In most soil microbial communities, the controls on growth and metabolism are poorly understood and are simply too complex to be included in computer models of climate, soil fertility for agriculture, or waste management.

To determine the principles by which soil microbial communities function under varying environmental constraints, development of a scalable biogeochemical modeling approach is critical.

In a new collaborative project funded by the National Science Foundation (NSF), MBL Senior Scientists Joe Vallino and Zoe Cardon will develop a flexible framework for analyzing microbial biogeochemistry from the perspective of maximum entropy production (MEP) (a concept that proposes complex systems will likely organize to maximize dissipation of useful energy).

Example of a simplified soil metabolic network model representing the conversion of soil organic matter (SOM) to methane (CH4) or carbon dioxide (CO2) overlaying an image of methanogens stained with SYBR green. Credit: Joe Vallino and Zoe Cardon
Example of a simplified soil metabolic network model representing the conversion of soil organic matter (SOM) to methane (CH4) or carbon dioxide (CO2) overlaying an image of methanogens stained with SYBR green. Credit: Joe Vallino and Zoe Cardon

The work takes advantage of the high diversity of microbial communities to enable thermodynamically based predictions about system-level biogeochemical responses to global change.

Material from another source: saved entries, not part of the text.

(** * FlashList layout core: inset resolver, grid layout provider, prop validation

    A shallow embedding of three source files of the list component:

    - [src/utils/ContentContainerUtils.ts]  (module [ContentContainerUtils])
    - [src/GridLayoutProviderWithProps.ts]  (module [GridLayoutProviderWithProps])
    - [src/FlashList.tsx]                   (module [FlashList]; only the
      constructor, [validateProps] and [getLayoutProvider])

    Objects that the source mutates in place are threaded explicitly: a
    method of the provider takes the provider record and returns the updated
    one; the [Dimension] objects handed to the inset resolver live in a store
    indexed by references, because the source promises to return the very
    object it was given.  A host callback that writes to the scratch record
    returns the record as it left it.

    A property that may be [undefined] or [null] is an [option]; an array
    index is an integer.  Code of other packages (recyclerlistview-gaw) shows
    only as far as the three files use it: the manager that
    [getLayoutManager()] returns, its layouts and style overrides, and
    [super.newLayoutManager], which is a parameter. *)

From Stdlib Require Import ZArith QArith Qround Lqa Bool List Lia String.
From stdpp Require Import base option list gmap.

Ultimately, the goal is to integrate sensor-derived information of soil properties with the MEP model to predict shifting activities of microbial communities in soils using far fewer model parameters than would be required with conventional modeling. The project will also support undergraduate research activities as part of the MBL’s Semester in Environmental Science program.

This grant is through the NSF’s “Signals in the Soil” program.